**WORK INSTRUCTION**
Down to the last line, restate the material below exactly.

----

(** C7. [sendLocalNotification] returns to its caller in every state and
    for every input, never throwing.  An error thrown by the display call,
    and an error thrown by the store call, is each caught and reported by
    one console line carrying that error, the last event of the run; a run
    without error writes nothing to the console. *)
Theorem dispatch_never_raises (env : Env) (data : PushNotificationData) (s : State) :
  result_of (sendLocalNotification env data s) = Returns tt
  /\ exists d,
       trace (state_of (sendLocalNotification env data s)) = trace s ++ d
       /\ match scheduleNotificationAsync_answer env s (display_request data) with
          | Throws e =>
              count_events is_console d = 1 /\ last d = Some (dispatch_failure_line e)
          | Returns _ =>
              match createNotification_answer env
                      (emit (Call_scheduleNotificationAsync (display_request data)) s)
                      (record_fields data) with
              | Throws e =>
                  count_events is_console d = 1
                  /\ last d = Some (dispatch_failure_line e)
              | Returns _ => count_events is_console d = 0
              end
          end.
Proof.
  destruct (scheduleNotificationAsync_answer env s (display_request data))
    as [i|e] eqn:Hshow.
  - destruct (createNotification_answer env
                (emit (Call_scheduleNotificationAsync (display_request data)) s)
                (record_fields data)) as [u|e] eqn:Hstore.
    + rewrite (dispatch_succeeds env data s i u Hshow Hstore). simpl.
      split; [reflexivity|]. eexists. split; reflexivity.
    + rewrite (dispatch_store_throws env data s i e Hshow Hstore). simpl.
      split; [reflexivity|]. eexists. split; [reflexivity|]. split; reflexivity.
  - rewrite (dispatch_display_throws env data s e Hshow). simpl.
    split; [reflexivity|]. eexists. split; [reflexivity|]. split; reflexivity.
Qed.

(** ** The listener hub *)

Lemma setup_runs s :
  setupNotificationListeners s
  = (Returns {| notificationListener :=
                  {| sub_id := next_subscription s; sub_kind := ReceivedListener |};
                responseListener :=
                  {| sub_id := S (next_subscription s); sub_kind := ResponseListener |} |},
     set_subscriptions
       (subscriptions s ++
          [{| sub_id := next_subscription s; sub_kind := ReceivedListener |};
           {| sub_id := S (next_subscription s); sub_kind := ResponseListener |}])
       (S (S (next_subscription s)))
       (add_events
          [Call_addNotificationReceivedListener (next_subscription s);
           Call_addNotificationResponseReceivedListener (S (next_subscription s))] s)).
Proof.
  unfold setupNotificationListeners, bind, addNotificationReceivedListener,
    addNotificationResponseReceivedListener, add_listener, ret, set_subscriptions,
    add_events, emit.
  simpl. now rewrite <- !app_assoc.
Qed.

----

**SOLUTION FOR THIS EXERCISE**
(** C7. [sendLocalNotification] returns to its caller in every state and
    for every input, never throwing.  An error thrown by the display call,
    and an error thrown by the store call, is each caught and reported by
    one console line carrying that error, the last event of the run; a run
    without error writes nothing to the console. *)
Theorem dispatch_never_raises (env : Env) (data : PushNotificationData) (s : State) :
  result_of (sendLocalNotification env data s) = Returns tt
  /\ exists d,
       trace (state_of (sendLocalNotification env data s)) = trace s ++ d
       /\ match scheduleNotificationAsync_answer env s (display_request data) with
          | Throws e =>
              count_events is_console d = 1 /\ last d = Some (dispatch_failure_line e)
          | Returns _ =>
              match createNotification_answer env
                      (emit (Call_scheduleNotificationAsync (display_request data)) s)
                      (record_fields data) with
              | Throws e =>
                  count_events is_console d = 1
                  /\ last d = Some (dispatch_failure_line e)
              | Returns _ => count_events is_console d = 0
              end
          end.
Proof.
  destruct (scheduleNotificationAsync_answer env s (display_request data))
    as [i|e] eqn:Hshow.
  - destruct (createNotification_answer env
                (emit (Call_scheduleNotificationAsync (display_request data)) s)
                (record_fields data)) as [u|e] eqn:Hstore.
    + rewrite (dispatch_succeeds env data s i u Hshow Hstore). simpl.
      split; [reflexivity|]. eexists. split; reflexivity.
    + rewrite (dispatch_store_throws env data s i e Hshow Hstore). simpl.
      split; [reflexivity|]. eexists. split; [reflexivity|]. split; reflexivity.
  - rewrite (dispatch_display_throws env data s e Hshow). simpl.
    split; [reflexivity|]. eexists. split; [reflexivity|]. split; reflexivity.
Qed.

(** ** The listener hub *)

Lemma setup_runs s :
  setupNotificationListeners s
  = (Returns {| notificationListener :=
                  {| sub_id := next_subscription s; sub_kind := ReceivedListener |};
                responseListener :=
                  {| sub_id := S (next_subscription s); sub_kind := ResponseListener |} |},
     set_subscriptions
       (subscriptions s ++
          [{| sub_id := next_subscription s; sub_kind := ReceivedListener |};
           {| sub_id := S (next_subscription s); sub_kind := ResponseListener |}])
       (S (S (next_subscription s)))
       (add_events
          [Call_addNotificationReceivedListener (next_subscription s);
           Call_addNotificationResponseReceivedListener (S (next_subscription s))] s)).
Proof.
  unfold setupNotificationListeners, bind, addNotificationReceivedListener,
    addNotificationResponseReceivedListener, add_listener, ret, set_subscriptions,
    add_events, emit.
  simpl. now rewrite <- !app_assoc.
Qed.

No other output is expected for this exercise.